4.2 Specifying a model

SSCC - Social Science Computing Cooperative

Supporting Statistical Analysis for Research

4.2.1 Formula

The response variable and model variables are specified as an R formula. The basic form of a formula is

\[response \sim term_1 + \cdots + term_p.\]

The tilda, ~, separates the response variable, on the left, from the terms of the model, which are on the right. Terms are are either the main effect of a regressor or the interaction of regressors. Model variables are constructed from terms. For example, a factored regressor, R's implementation of a categorical variable, can be used as term in a model and it results in multiple model variables, one for each non reference level category. There is one coefficient for each model variable and possibly multiple coefficients for a term.

The mathematical symbols, +, -, *, and ^ do not have their normal mathematical meaning in a formula. The + symbol is used to add additional terms to a fromula, The - symbol is used to remove a term from a formula. The decriptions for * and ^ are included with the formula shortcuts below.

Some common terms are

Numeric regressor: All numeric variable types result in a single continuous model variable.
Logical regressor: Results in a single indicator, also known as dummy variable, in the model.
Factored regressor: Results in a set of indicator variables in the model. The first level of the factor is the reference level and is not coded as an indicator variable. All other levels are encoded as indicator variables.
\(term_1:term_2\): Creates a term from the interaction between terms \(term_1\) and \(term_2\). The : operator does not force the main effect terms, \(term_1\) and \(term_2\), into the model.

Some formula short cuts for specifying terms.

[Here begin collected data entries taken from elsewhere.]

(* ===== verification/Book.v ===== *)
(** * Book: the order book as the code has it (internal/book/book.go)

    The book is modelled at the level of its pointers.  [*Order] and [*PriceLevel]
    values are locations of a heap, nil is [None], and every dereference goes
    through [load_order], [update_order], [load_level] or [update_level], which
    panic on nil.  Price levels are intrusive doubly linked queues of orders; a
    side keeps a map from price to level and the slice of its prices.  The two
    [*sideBook] values a book owns are named by a [sideRef]. *)

From S2P Require Import Prelude Model.

(** ** State *)

Abbreviation loc := positive (only parsing).
Abbreviation ptr := (option loc) (only parsing).

Record Order := mkOrder {
  ord_ID : Z;
  ord_Side : Z;
  ord_Price : Z;
  ord_LeavesQty : Z;
  ord_Seq : Z;
  ord_Prev : ptr;
  ord_Next : ptr;
  ord_Level : ptr
}.

Record PriceLevel := mkPriceLevel {
  lvl_Price : Z;
  lvl_TotalQty : Z;
  lvl_Head : ptr;
  lvl_Tail : ptr
}.

Record sideBook := mkSideBook {
  sb_levels : gmap Z loc;
  sb_prices : list Z;
  sb_isBid : bool
}.

Record Heap := mkHeap {
  h_orders : gmap loc Order;
  h_levels : gmap loc PriceLevel;
  h_next : loc
}.

Record Book := mkBook {
  bk_Symbol : string;
  bk_bids : sideBook;
  bk_asks : sideBook;
  bk_orders : gmap Z loc;
  bk_nextTradeSeq : Z;
  bk_heap : Heap
}.

Record OrderSnapshot := mkOrderSnapshot {
  os_ID : Z;
  os_Side : Z;
  os_Price : Z;
  os_LeavesQty : Z;
  os_Seq : Z
}.

Record PriceLevelSnapshot := mkPriceLevelSnapshot {
  pls_Price : Z;
  pls_Orders : list OrderSnapshot
}.

Record Snapshot := mkSnapshot {
  sn_Symbol : string;
  sn_NextTradeSeq : Z;
  sn_Bids : list PriceLevelSnapshot;
  sn_Asks : list PriceLevelSnapshot
}.

(** Field assignments. *)
Definition set_Prev (v : ptr) (o : Order) : Order :=
  mkOrder (ord_ID o) (ord_Side o) (ord_Price o) (ord_LeavesQty o) (ord_Seq o)
    v (ord_Next o) (ord_Level o).
Definition set_Next (v : ptr) (o : Order) : Order :=
  mkOrder (ord_ID o) (ord_Side o) (ord_Price o) (ord_LeavesQty o) (ord_Seq o)
    (ord_Prev o) v (ord_Level o).
Definition set_Level (v : ptr) (o : Order) : Order :=
  mkOrder (ord_ID o) (ord_Side o) (ord_Price o) (ord_LeavesQty o) (ord_Seq o)
    (ord_Prev o) (ord_Next o) v.
Definition set_LeavesQty (v : Z) (o : Order) : Order :=
  mkOrder (ord_ID o) (ord_Side o) (ord_Price o) v (ord_Seq o)
    (ord_Prev o) (ord_Next o) (ord_Level o).
Definition set_TotalQty (v : Z) (l : PriceLevel) : PriceLevel :=
  mkPriceLevel (lvl_Price l) v (lvl_Head l) (lvl_Tail l).
Definition set_Head (v : ptr) (l : PriceLevel) : PriceLevel :=
  mkPriceLevel (lvl_Price l) (lvl_TotalQty l) v (lvl_Tail l).
Definition set_Tail (v : ptr) (l : PriceLevel) : PriceLevel :=
  mkPriceLevel (lvl_Price l) (lvl_TotalQty l) (lvl_Head l) v.
Definition set_levels (v : gmap Z loc) (s : sideBook) : sideBook :=
  mkSideBook v (sb_prices s) (sb_isBid s).
Definition set_prices (v : list Z) (s : sideBook) : sideBook :=
  mkSideBook (sb_levels s) v (sb_isBid s).
Definition set_orders (v : gmap Z loc) (b : Book) : Book :=
  mkBook (bk_Symbol b) (bk_bids b) (bk_asks b) v (bk_nextTradeSeq b) (bk_heap b).
Definition set_nextTradeSeq (v : Z) (b : Book) : Book :=
  mkBook (bk_Symbol b) (bk_bids b) (bk_asks b) (bk_orders b) v (bk_heap b).
Definition set_heap (v : Heap) (b : Book) : Book :=
  mkBook (bk_Symbol b) (bk_bids b) (bk_asks b) (bk_orders b) (bk_nextTradeSeq b) v.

\(term_1*term_2\): This results in the same interaction term as \(term_1:term_2\). The * operator forces the main effect terms \(term_1\) and \(term_2\) into the model.
\((term_1 + \cdots + term_j)\)^\(k\): Creates a term for each of the \(j\) terms and all interactions up to order \(k\) which can be formed from the \(j\) terms.
I(\(expression\)): The I() function is used when you need to use +, -, *, or ^ as math symbols to construct a term in the formula. This is commonly used to construct a quadratic term.
poly(x, degree=k): Creates a term which is a jth order polynomial of the regressor x. Poly() constructs k model variables which are orthogonal to each other. A poly term, like a factor, is a single term which translates into multiple model variables. These behaviors, orthogonality of the model variables and grouping the k model variables, are advantages when doing variable selection. These orthogonal model variables are difficult to interpret since they are not on the scale of the original regressors. Therefore it is common practice to use poly for model selection and then rerun the selected model using polynomial terms constructed from the regressor after the variable selection process is complete.
-1: Removes the intercept from the model. The intercept is included in a model by default in R.

As an example consider the formula, y ~ A + B*C. Where A and B are numeric regressors and C is a categorical regressors with three levels, level1, level2, and level3. This formula results in the following terms and model variables.

(Intercept): This term is a model constant.
- (Intercept): The constant term.
A: This term results in a single continuous model variable.
- A: A continuous model variable.
B: This term results in a single continuous model variable.
- B: A continuous model variable.
C: This term results in two model variables.
- Clevel2: An indicator variable that represents a change in the intercept.
- Clevel3: An indicator variable that represents a change in the intercept.
B:C: This term results in two model variables.
- B:Clevel2: An indicator variable that represents a change in the B slope value.
- B:Clevel3: An indicator variable that represents a change in the B slope value.